Reproduce exactly the lines from the top of the records below through the line holding "From stdpp Require".

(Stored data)
---

(* ===== verification/BlockGraphs.v ===== *)
(** * The model block graphs ([define_*_block_graph*] of [graph_builder.py])

    One transformer block of LLaDA, Dream and LLaDA-MoE as a tensor graph over
    the number of tokens, whole and with the MLP (or MoE) and the logits cut
    into chunks.  The graphs are the inputs of [MemoryAnalyzer]. *)

From stdpp Require Import base gmap strings list sorting fin_maps fin_sets.
From Stdlib Require Import ZArith Lia QArith.
From S2P Require Import Prelude GraphBuilder MemoryPlan.
Open Scope string_scope.
Open Scope list_scope.
Open Scope Z_scope.

(** [define_llada_block_graph] *)
Definition define_llada_block_graph (P O : Z) : res CustomGraph :=
  let graph := empty_graph in
  let N := P in
  let D_MODEL := 4096 in
  let INTERMEDIATE_SIZE := 12288 in
  let NUM_HEAD_Q := 32 in
  let NUM_HEAD_KV := 32 in
  let HEAD_DIM := D_MODEL / NUM_HEAD_Q in
  let VOCAB_SIZE := 126464 in
  let DTYPE := bfloat16 in
  let! graph := add_op graph "x" "placeholder" [] [N; D_MODEL] DTYPE in
  let! graph := add_op graph "x_normed" "attn_norm" ["x"] [N; D_MODEL] DTYPE in
  let! graph := add_op graph "q" "q_proj" ["x_normed"] [N; D_MODEL] DTYPE in
  let! graph := add_op graph "k" "k_proj" ["x_normed"] [N; NUM_HEAD_KV * HEAD_DIM] DTYPE in
  let! graph := add_op graph "v" "v_proj" ["x_normed"] [N; NUM_HEAD_KV * HEAD_DIM] DTYPE in
  let! graph := add_op graph "att_tmp" "attention_op" ["q"; "k"; "v"] [N; NUM_HEAD_Q; HEAD_DIM] DTYPE in
  let! graph := add_op graph "att_out" "o_proj" ["att_tmp"] [N; D_MODEL] DTYPE in
  let! graph := add_op graph "x_normed_2" "fused_add_rms_norm_out" ["x"; "att_out"] [N; D_MODEL] DTYPE in
  let! graph := add_op graph "residual" "fused_add_rms_norm_out" ["x"; "att_out"] [N; D_MODEL] DTYPE in
  let! graph := add_op graph "mlp_x" "ff_proj" ["x_normed_2"] [N; INTERMEDIATE_SIZE] DTYPE in
  let! graph := add_op graph "mlp_x_up" "up_proj" ["x_normed_2"] [N; INTERMEDIATE_SIZE] DTYPE in
  let! graph := add_op graph "mlp_gated" "mul_op" ["mlp_x"; "mlp_x_up"] [N; INTERMEDIATE_SIZE] DTYPE in
  let! graph := add_op graph "mlp_output" "ff_out" ["mlp_gated"] [N; D_MODEL] DTYPE in
  let! graph := add_op graph "final_output" "add_residual_2" ["residual"; "mlp_output"] [N; D_MODEL] DTYPE in
  let! graph := add_alias graph "final_output" "x" in
  let! graph := add_op graph "logits" "get_logits" ["final_output"] [O; VOCAB_SIZE] DTYPE in
  Ok graph.

(** [define_dream_block_graph] *)
Definition define_dream_block_graph (N M : Z) : res CustomGraph :=
  let graph := empty_graph in
  let HIDDEN_SIZE := 3584 in
  let INTERMEDIATE_SIZE := 18944 in
  let NUM_HEADS := 28 in
  let NUM_KV_HEADS := 4 in
  let HEAD_DIM := HIDDEN_SIZE / NUM_HEADS in
  let VOCAB_SIZE := 152064 in
  let DTYPE := bfloat16 in
  let! graph := add_op graph "x" "placeholder" [] [N; HIDDEN_SIZE] DTYPE in
  let! graph := add_op graph "x_normed" "input_layernorm" ["x"] [N; HIDDEN_SIZE] DTYPE in
  let! graph := add_op graph "q" "q_proj" ["x_normed"] [N; NUM_HEADS * HEAD_DIM] DTYPE in
  let! graph := add_op graph "k" "k_proj" ["x_normed"] [N; NUM_KV_HEADS * HEAD_DIM] DTYPE in
  let! graph := add_op graph "v" "v_proj" ["x_normed"] [N; NUM_KV_HEADS * HEAD_DIM] DTYPE in
  let! graph := add_op graph "att_out_var" "flash_attention" ["q"; "k"; "v"] [N; NUM_HEADS; HEAD_DIM] DTYPE in
  let! graph := add_op graph "att_out" "o_proj" ["att_out_var"] [N; HIDDEN_SIZE] DTYPE in
  let! graph := add_op graph "x_normed_2" "fused_add_rms_norm_out" ["x"; "att_out"] [N; HIDDEN_SIZE] DTYPE in
  let! graph := add_op graph "residual" "fused_add_rms_norm_out" ["x"; "att_out"] [N; HIDDEN_SIZE] DTYPE in
  let! graph := add_op graph "x_gate" "gate_proj" ["x_normed_2"] [N; INTERMEDIATE_SIZE] DTYPE in
  let! graph := add_op graph "x_up" "up_proj" ["x_normed_2"] [N; INTERMEDIATE_SIZE] DTYPE in
  let! graph := add_op graph "x_mlp" "mul_gate" ["x_gate"; "x_up"] [N; INTERMEDIATE_SIZE] DTYPE in
  let! graph := add_op graph "mlp_output" "down_proj" ["x_mlp"] [N; HIDDEN_SIZE] DTYPE in
  let! graph := add_op graph "final_output" "add_residual_2" ["residual"; "mlp_output"] [N; HIDDEN_SIZE] DTYPE in
  let! graph := add_alias graph "final_output" "x" in
  let! graph := add_op graph "logits" "lm_head" ["final_output"] [M; VOCAB_SIZE] DTYPE in
  Ok graph.

(** [define_dream_block_graph_chunkwise] *)
Definition define_dream_block_graph_chunkwise (N M : Z)
    (chunk_logits chunk_mlp : bool) (num_chunks_logits num_chunks_mlp : Z) : res CustomGraph :=
  let graph := empty_graph in
  let HIDDEN_SIZE := 3584 in
  let INTERMEDIATE_SIZE := 18944 in
  let NUM_HEADS := 28 in
  let NUM_KV_HEADS := 4 in
  let HEAD_DIM := HIDDEN_SIZE / NUM_HEADS in
  let VOCAB_SIZE := 152064 in
  let DTYPE := bfloat16 in
  let! max_chunk_size_mlp := if chunk_mlp then py_div (N + num_chunks_mlp - 1) num_chunks_mlp else Ok N in
  let! max_chunk_size_logits := if chunk_logits then py_div (M + num_chunks_logits - 1) num_chunks_logits else Ok M in
  let! graph := add_op graph "x" "placeholder" [] [N; HIDDEN_SIZE] DTYPE in
  let! graph := add_op graph "x_normed" "input_layernorm" ["x"] [N; HIDDEN_SIZE] DTYPE in
  let! graph := add_op graph "q" "q_proj" ["x_normed"] [N; NUM_HEADS * HEAD_DIM] DTYPE in
  let! graph := add_op graph "k" "k_proj" ["x_normed"] [N; NUM_KV_HEADS * HEAD_DIM] DTYPE in
  let! graph := add_op graph "v" "v_proj" ["x_normed"] [N; NUM_KV_HEADS * HEAD_DIM] DTYPE in
  let! graph := add_op graph "att_out_var" "flash_attention" ["q"; "k"; "v"] [N; NUM_HEADS; HEAD_DIM] DTYPE in
  let! graph := add_op graph "att_out" "o_proj" ["att_out_var"] [N; HIDDEN_SIZE] DTYPE in
  let! graph := add_op graph "x_normed_2" "fused_add_rms_norm_out" ["x"; "att_out"] [N; HIDDEN_SIZE] DTYPE in
  let! graph := add_op graph "residual" "fused_add_rms_norm_out" ["x"; "att_out"] [N; HIDDEN_SIZE] DTYPE in
  let! graph :=
    if chunk_mlp then
      let! graph := add_op graph "x_gate" "gate_proj" ["x_normed_2"] [max_chunk_size_mlp; INTERMEDIATE_SIZE] DTYPE in
      let! graph := add_op graph "x_up" "up_proj" ["x_normed_2"] [max_chunk_size_mlp; INTERMEDIATE_SIZE] DTYPE in
      let! graph := add_op graph "x_mlp" "mul_gate" ["x_gate"; "x_up"] [max_chunk_size_mlp; INTERMEDIATE_SIZE] DTYPE in
      let! graph := add_op graph "mlp_output" "down_proj" ["x_mlp"] [N; HIDDEN_SIZE] DTYPE in
      let! graph := add_op graph "mlp_loop_hazard_barrier" "barrier" ["x_gate"; "x_up"; "x_mlp"; "mlp_output"] [1] int8 in
      let! graph := add_op graph "xnorm2_barrier" "barrier" ["x_normed_2"] [1] int8 in
      Ok graph
    else
      let! graph := add_op graph "x_gate" "gate_proj" ["x_normed_2"] [N; INTERMEDIATE_SIZE] DTYPE in
      let! graph := add_op graph "x_up" "up_proj" ["x_normed_2"] [N; INTERMEDIATE_SIZE] DTYPE in
      let! graph := add_op graph "x_mlp" "mul_gate" ["x_gate"; "x_up"] [N; INTERMEDIATE_SIZE] DTYPE in
      let! graph := add_op graph "mlp_output" "down_proj" ["x_mlp"] [N; HIDDEN_SIZE] DTYPE in
      Ok graph in
  let! graph := add_op graph "final_output" "add_residual_2" ["residual"; "mlp_output"] [N; HIDDEN_SIZE] DTYPE in
  let! graph := add_alias graph "final_output" "x" in
  let! graph := add_op graph "logits" "lm_head" ["final_output"] [max_chunk_size_logits; VOCAB_SIZE] DTYPE in
  Ok graph.

(** [define_llada_moe_block_graph] *)
Definition define_llada_moe_block_graph (N M : Z) : res CustomGraph :=
  let graph := empty_graph in
  let HIDDEN_SIZE := 2048 in
  let NUM_HEADS := 16 in
  let NUM_KV_HEADS := 16 in
  let HEAD_DIM := HIDDEN_SIZE / NUM_HEADS in
  let EXPERT_INTERMEDIATE := 1024 in
  let TOPK := 8 in
  let VOCAB_SIZE := 157184 in
  let DTYPE := bfloat16 in
  let! graph := add_op graph "x" "placeholder" [] [N; HIDDEN_SIZE] DTYPE in
  let! graph := add_op graph "x_normed" "input_layernorm" ["x"] [N; HIDDEN_SIZE] DTYPE in
  let! graph := add_op graph "q" "q_proj" ["x_normed"] [N; NUM_HEADS * HEAD_DIM] DTYPE in
  let! graph := add_op graph "k" "k_proj" ["x_normed"] [N; NUM_KV_HEADS * HEAD_DIM] DTYPE in
  let! graph := add_op graph "v" "v_proj" ["x_normed"] [N; NUM_KV_HEADS * HEAD_DIM] DTYPE in
  let! graph := add_op graph "att_out_var" "flash_attention" ["q"; "k"; "v"] [N; NUM_HEADS * HEAD_DIM] DTYPE in
  let! graph := add_op graph "att_out" "o_proj" ["att_out_var"] [N; HIDDEN_SIZE] DTYPE in
  let! graph := add_op graph "x_normed_2" "fused_add_rms_norm_out" ["x"; "att_out"] [N; HIDDEN_SIZE] DTYPE in
  let! graph := add_op graph "residual" "fused_add_rms_norm_out" ["x"; "att_out"] [N; HIDDEN_SIZE] DTYPE in
  let! graph := add_op graph "moe_cache1" "moe_gemm1" ["x_normed_2"] [N; TOPK; EXPERT_INTERMEDIATE * 2] DTYPE in
  let! graph := add_op graph "moe_cache2" "silu_and_mul" ["moe_cache1"] [N * TOPK; EXPERT_INTERMEDIATE] DTYPE in
  let! graph := add_op graph "moe_cache3" "moe_gemm2" ["moe_cache2"] [N; TOPK; HIDDEN_SIZE] DTYPE in
  let! graph := add_op graph "moe_output" "moe_weighted_sum" ["moe_cache3"] [N; HIDDEN_SIZE] DTYPE in
  let! graph := add_op graph "final_output" "add_residual_2" ["residual"; "moe_output"] [N; HIDDEN_SIZE] DTYPE in
  let! graph := add_alias graph "final_output" "x" in
  let! graph := add_op graph "logits" "lm_head" ["final_output"] [M; VOCAB_SIZE] DTYPE in
  Ok graph.

(** [define_llada_moe_block_graph_chunkwise] *)
Definition define_llada_moe_block_graph_chunkwise (N M : Z)
    (chunk_logits chunk_moe : bool) (num_chunks_logits num_chunks_moe : Z) : res CustomGraph :=
  let graph := empty_graph in
  let HIDDEN_SIZE := 2048 in
  let NUM_HEADS := 16 in
  let NUM_KV_HEADS := 16 in
  let HEAD_DIM := HIDDEN_SIZE / NUM_HEADS in
  let EXPERT_INTERMEDIATE := 1024 in
  let TOPK := 8 in
  let VOCAB_SIZE := 157184 in
  let DTYPE := bfloat16 in
  let! max_chunk_size_moe := if chunk_moe then py_div (N + num_chunks_moe - 1) num_chunks_moe else Ok N in
  let! max_chunk_size_logits := if chunk_logits then py_div (M + num_chunks_logits - 1) num_chunks_logits else Ok M in
  let! graph := add_op graph "x" "placeholder" [] [N; HIDDEN_SIZE] DTYPE in
  let! graph := add_op graph "x_normed" "input_layernorm" ["x"] [N; HIDDEN_SIZE] DTYPE in
  let! graph := add_op graph "q" "q_proj" ["x_normed"] [N; NUM_HEADS * HEAD_DIM] DTYPE in
  let! graph := add_op graph "k" "k_proj" ["x_normed"] [N; NUM_KV_HEADS * HEAD_DIM] DTYPE in
  let! graph := add_op graph "v" "v_proj" ["x_normed"] [N; NUM_KV_HEADS * HEAD_DIM] DTYPE in
  let! graph := add_op graph "att_out_var" "flash_attention" ["q"; "k"; "v"] [N; NUM_HEADS * HEAD_DIM] DTYPE in
  let! graph := add_op graph "att_out" "o_proj" ["att_out_var"] [N; HIDDEN_SIZE] DTYPE in
  let! graph := add_op graph "x_normed_2" "fused_add_rms_norm_out" ["x"; "att_out"] [N; HIDDEN_SIZE] DTYPE in
  let! graph := add_op graph "residual" "fused_add_rms_norm_out" ["x"; "att_out"] [N; HIDDEN_SIZE] DTYPE in
  let! graph :=
    if chunk_moe then
      let! graph := add_op graph "moe_cache1" "moe_gemm1" ["x_normed_2"] [max_chunk_size_moe; TOPK; EXPERT_INTERMEDIATE * 2] DTYPE in
      let! graph := add_op graph "moe_cache2" "silu_and_mul" ["moe_cache1"] [max_chunk_size_moe * TOPK; EXPERT_INTERMEDIATE] DTYPE in
      let! graph := add_op graph "moe_cache3" "moe_gemm2" ["moe_cache2"] [max_chunk_size_moe; TOPK; HIDDEN_SIZE] DTYPE in
      let! graph := add_op graph "moe_output" "moe_weighted_sum" ["moe_cache3"] [N; HIDDEN_SIZE] DTYPE in
      let! graph := add_op graph "moe_loop_hazard_barrier" "barrier" ["moe_cache1"; "moe_cache2"; "moe_cache3"; "moe_output"] [1] int8 in
      let! graph := add_op graph "xnorm2_barrier" "barrier" ["x_normed_2"] [1] int8 in
      Ok graph
    else
      let! graph := add_op graph "moe_cache1" "moe_gemm1" ["x_normed_2"] [N; TOPK; EXPERT_INTERMEDIATE * 2] DTYPE in
      let! graph := add_op graph "moe_cache2" "silu_and_mul" ["moe_cache1"] [N * TOPK; EXPERT_INTERMEDIATE] DTYPE in
      let! graph := add_op graph "moe_cache3" "moe_gemm2" ["moe_cache2"] [N; TOPK; HIDDEN_SIZE] DTYPE in
      let! graph := add_op graph "moe_output" "moe_weighted_sum" ["moe_cache3"] [N; HIDDEN_SIZE] DTYPE in
      Ok graph in
  let! graph := add_op graph "final_output" "add_residual_2" ["residual"; "moe_output"] [N; HIDDEN_SIZE] DTYPE in
  let! graph := add_alias graph "final_output" "x" in
  let! graph := add_op graph "logits" "lm_head" ["final_output"] [max_chunk_size_logits; VOCAB_SIZE] DTYPE in
  Ok graph.

(** [define_llada_block_graph_chunkwise] *)
Definition define_llada_block_graph_chunkwise (P O : Z)
    (chunk_logits chunk_mlp : bool) (num_chunks_logits num_chunks_mlp : Z) : res CustomGraph :=
  let graph := empty_graph in
  let N := P in
  let D_MODEL := 4096 in
  let INTERMEDIATE_SIZE := 12288 in
  let NUM_HEAD_Q := 32 in
  let NUM_HEAD_KV := 32 in
  let HEAD_DIM := D_MODEL / NUM_HEAD_Q in
  let VOCAB_SIZE := 126464 in
  let DTYPE := bfloat16 in
  let! max_chunk_size_mlp := if chunk_mlp then py_div (N + num_chunks_mlp - 1) num_chunks_mlp else Ok N in
  let! max_chunk_size_logits := if chunk_logits then py_div (O + num_chunks_logits - 1) num_chunks_logits else Ok O in
  let! graph := add_op graph "x" "placeholder" [] [N; D_MODEL] DTYPE in
  let! graph := add_op graph "x_normed" "attn_norm" ["x"] [N; D_MODEL] DTYPE in
  let! graph := add_op graph "q" "q_proj" ["x_normed"] [N; D_MODEL] DTYPE in
  let! graph := add_op graph "k" "k_proj" ["x_normed"] [N; NUM_HEAD_KV * HEAD_DIM] DTYPE in
  let! graph := add_op graph "v" "v_proj" ["x_normed"] [N; NUM_HEAD_KV * HEAD_DIM] DTYPE in
  let! graph := add_op graph "att_tmp" "attention_op" ["q"; "k"; "v"] [N; NUM_HEAD_Q; HEAD_DIM] DTYPE in
  let! graph := add_op graph "att_out" "o_proj" ["att_tmp"] [N; D_MODEL] DTYPE in
  let! graph := add_op graph "x_normed_2" "fused_add_rms_norm_out" ["x"; "att_out"] [N; D_MODEL] DTYPE in
  let! graph := add_op graph "residual" "fused_add_rms_norm_out" ["x"; "att_out"] [N; D_MODEL] DTYPE in
  let! graph :=
    if chunk_mlp then
      let! graph := add_op graph "mlp_x" "ff_proj" ["x_normed_2"] [max_chunk_size_mlp; INTERMEDIATE_SIZE] DTYPE in
      let! graph := add_op graph "mlp_x_up" "up_proj" ["x_normed_2"] [max_chunk_size_mlp; INTERMEDIATE_SIZE] DTYPE in
      let! graph := add_op graph "mlp_gated" "mul_op" ["mlp_x"; "mlp_x_up"] [max_chunk_size_mlp; INTERMEDIATE_SIZE] DTYPE in
      let! graph := add_op graph "mlp_output" "ff_out" ["mlp_gated"] [N; D_MODEL] DTYPE in
      let! graph := add_op graph "mlp_loop_hazard_barrier" "barrier" ["mlp_x"; "mlp_x_up"; "mlp_gated"; "mlp_output"] [1] int8 in
      let! graph := add_op graph "xnorm2_barrier" "barrier" ["x_normed_2"] [1] int8 in
      Ok graph
    else
      let! graph := add_op graph "mlp_x" "ff_proj" ["x_normed_2"] [N; INTERMEDIATE_SIZE] DTYPE in
      let! graph := add_op graph "mlp_x_up" "up_proj" ["x_normed_2"] [N; INTERMEDIATE_SIZE] DTYPE in
      let! graph := add_op graph "mlp_gated" "mul_op" ["mlp_x"; "mlp_x_up"] [N; INTERMEDIATE_SIZE] DTYPE in
      let! graph := add_op graph "mlp_output" "ff_out" ["mlp_gated"] [N; D_MODEL] DTYPE in
      Ok graph in
  let! graph := add_op graph "final_output" "add_residual_2" ["residual"; "mlp_output"] [N; D_MODEL] DTYPE in
  let! graph := add_alias graph "final_output" "x" in
  let! graph := add_op graph "logits" "get_logits" ["final_output"] [max_chunk_size_logits; VOCAB_SIZE] DTYPE in
  Ok graph.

---

- _Solution_:
(* ===== verification/BlockGraphs.v ===== *)
(** * The model block graphs ([define_*_block_graph*] of [graph_builder.py])

    One transformer block of LLaDA, Dream and LLaDA-MoE as a tensor graph over
    the number of tokens, whole and with the MLP (or MoE) and the logits cut
    into chunks.  The graphs are the inputs of [MemoryAnalyzer]. *)

From stdpp Require Import base gmap strings list sorting fin_maps fin_sets.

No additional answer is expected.